Not if everything was stored procedurally...

I'm doing procedural texturing as my major project for my
degree. You can fit huge amounts of output data into a tiny
(filesize wise) definition. Just think of sound synthesis
and midi- midi files are minute, as are softsynth patches.
However, combine them together and you get huge output
files. The same can be done for textures, in game sounds,
music, 3d models, etc. coupled with using bits of
code/libraries already on PCs to handle 3d (XML, etc.) or
even writing it all in x86 machine code from the ground up
and then compressing the whole file down, you can store what
results in a very complex program in a very small space.


 

offline Ceri JC from Jefferson City (United States) on 2004-04-21 14:35 [#01154764]
Points: 23533 Status: Moderator | Followup to Ceri JC: #01154760 | Show recordbag



Erm just read the thread in full and a lot of people pointed
out some of the stuff I did. Sorry for the repeats...


 

offline oscillik from the fires of orc on 2004-04-21 14:36 [#01154767]
Points: 7746 Status: Regular | Followup to Ceri JC: #01154760



yeah but the only reason that when you combine MIDI and
synths and you get massive output, is because the MIDI is
just controller data for the synths

i don't think it'd be an easy task to get some code to
basically "synthesize" Adrian Carmack's artwork

;)


 

offline Ceri JC from Jefferson City (United States) on 2004-04-21 15:01 [#01154810]
Points: 23533 Status: Moderator | Followup to oscillik: #01154767 | Show recordbag



Graphical synthesis is just as simple as audio synthesis...
a huge range of graphical textures (wood, water, stone,
flesh, gore, etc.) can be made from little more than
filtered noise, which can be abstracted as a basic array of
the numbers 0 through to 256 ordered randomly (which can of
course itself be defined in a few lines of code).
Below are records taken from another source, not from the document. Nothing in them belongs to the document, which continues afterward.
(** * Helper-thread task coordinator (js/src/vm/HelperThreads.cpp)

    A shallow embedding of [GlobalHelperThreadState]: the thread-count
    policy, the per-kind worklists, the admission predicates
    ([canStart...Task]), the priority-ordered selectors
    ([maybeGet...Task], [findHighestPriorityTask]), submission, the
    running-task registry maintained by [runTaskLocked], and the
    cancellation of off-thread Ion compilations.

    Conventions.
    - [size_t] values are integers in [Z]; arithmetic that can leave the
      range is wrapped modulo [2^64] where the source performs it.
    - A task value stands for the pointer to the task object: it carries the
      object's address, and the source's pointer comparisons are equality of
      these values.
    - [mozilla::Vector] and [mozilla::LinkedList] are lists whose head is the
      front; [append]/[insertBack]/[pushBack] add at the tail.
    - A failed [MOZ_RELEASE_ASSERT] ends the process; functions that can reach
      one return [option], with [None] for the abort.
    - Debug-only [MOZ_ASSERT]s are preconditions of the callers and appear as
      hypotheses of the theorems that need them. *)

From Stdlib Require Import ZArith List Bool Lia Arith.
Import ListNotations.
Local Open Scope Z_scope.

(** ** Machine integers *)

Definition SIZE_MODULUS : Z := 2 ^ 64.

Definition wrap (z : Z) : Z := z mod SIZE_MODULUS.

Definition size_sub (a b : Z) : Z := wrap (a - b).
Definition size_incr (a : Z) : Z := wrap (a + 1).
Definition size_decr (a : Z) : Z := wrap (a - 1).

Definition in_size_t (z : Z) : Prop := 0 <= z < SIZE_MODULUS.

(** ** Thread types and task objects *)

(** The [ThreadType] tags this file uses (js/public/Utility.h). *)
Inductive ThreadType : Type :=
| THREAD_TYPE_NONE
| THREAD_TYPE_WASM_COMPILE_TIER1
| THREAD_TYPE_WASM_COMPILE_TIER2
| THREAD_TYPE_ION
| THREAD_TYPE_PARSE
| THREAD_TYPE_COMPRESS
| THREAD_TYPE_GCPARALLEL
| THREAD_TYPE_PROMISE_TASK
| THREAD_TYPE_ION_FREE
| THREAD_TYPE_WASM_GENERATOR_TIER2
| THREAD_TYPE_DELAZIFY
| THREAD_TYPE_DELAZIFY_FREE.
The synthesis modules as it were are simple small blocks of
code that perform basic mathematical functions on this
array. The combination of these simple synthesis modules
with different variables are what allow the huge output.
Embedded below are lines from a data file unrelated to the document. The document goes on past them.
(** ** The test double *)

(** X24: The test double hands back the messages it was given last in, first
    out: after [handleCommand(command, data)] the next [getMockedResponse()]
    returns the object [{command, data}] and leaves the messages that were
    there before; on a new or a cleared double it returns [undefined]. The
    object returned has the keys [command] and [data] and no other. *)
Theorem mock_last_in_first_out (this : TelegramBotMock.t)
    (command data : Value) :
  let pushed := TelegramBotMock.handleCommand command data this in
  TelegramBotMock.getMockedResponse pushed
  = (VObj [("command", command); ("data", data)], this)
  /\ TelegramBotMock.getMockedResponse TelegramBotMock.constructor
     = (VUndefined, TelegramBotMock.constructor)
  /\ TelegramBotMock.getMockedResponse (TelegramBotMock.clearMessages pushed)
     = (VUndefined, TelegramBotMock.constructor)
  /\ Object.keys
       (match fst (TelegramBotMock.getMockedResponse pushed) with
        | VObj o => o
        | _ => []
        end)
     = ["command"; "data"].
Proof.
  intros pushed.
  assert (TelegramBotMock.getMockedResponse pushed
          = (VObj [("command", command); ("data", data)], this)) as Hpop.
  { subst pushed. destruct this as [messages].
    unfold TelegramBotMock.getMockedResponse, TelegramBotMock.handleCommand.
    cbn [TelegramBotMock.messages]. rewrite rev_app_distr. simpl.
    now rewrite rev_involutive. }
  rewrite Hpop. repeat split.
Qed.

(** ** What a signed string tells *)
I expect as processing power increases procedural textures
will be used more and more for most (organic/natural at
least)textures in games. Even in something as old as UT1,
the high res textures run to well over 100mbs. As
resolutions increase and character models get more complex
this will increase to stupid amounts if we stick to
bitmapped textures.


 

offline Ceri JC from Jefferson City (United States) on 2004-04-21 15:02 [#01154816]
Points: 23533 Status: Moderator | Followup to Ceri JC: #01154810 | Show recordbag



I do accept that for "artistic" stuff like stained glass
windows, details on equipment, etc. they'll still be done by
artists though :)


 

offline oscillik from the fires of orc on 2004-04-21 15:06 [#01154824]
Points: 7746 Status: Regular | Followup to Ceri JC: #01154810



yeah, i totally agree with you - this kind of thing would be
great for natural looking surfaces or grainy stuff like
concrete or stone of something, but i dunno.....i think that
most companies will still opt for the artistic control over
file size - don't forget that hard drives are getting bigger
too, and cheaper, and distribution media is getting larger
(although i have yet to see a commercial game for PC or Mac
released on a DVD, maybe i'm wrong on that, but i've never
seen one yet)

it'd be interesting to see where this technology goes :)


 

offline Ceri JC from Jefferson City (United States) on 2004-04-21 15:13 [#01154843]
Points: 23533 Status: Moderator | Followup to oscillik: #01154824 | Show recordbag



You do get commercial games on DVD, although it is rare...
one of the multi-disc D&D ones was re-released as single
disc DVD and I believe the first ever was Microsoft's
"Lander".

For animated things like water (until we get the proccessing
power for accurate, real time, procedural particle
modelling, which is some way off) and lava procedural
textures are great. Helps eliminate that "looping" that you
can see on bitmapped ones.


 

offline oscillik from the fires of orc on 2004-04-21 15:15 [#01154847]
Points: 7746 Status: Regular | Followup to Ceri JC: #01154843



what does the water in HL2 use, do you reckon?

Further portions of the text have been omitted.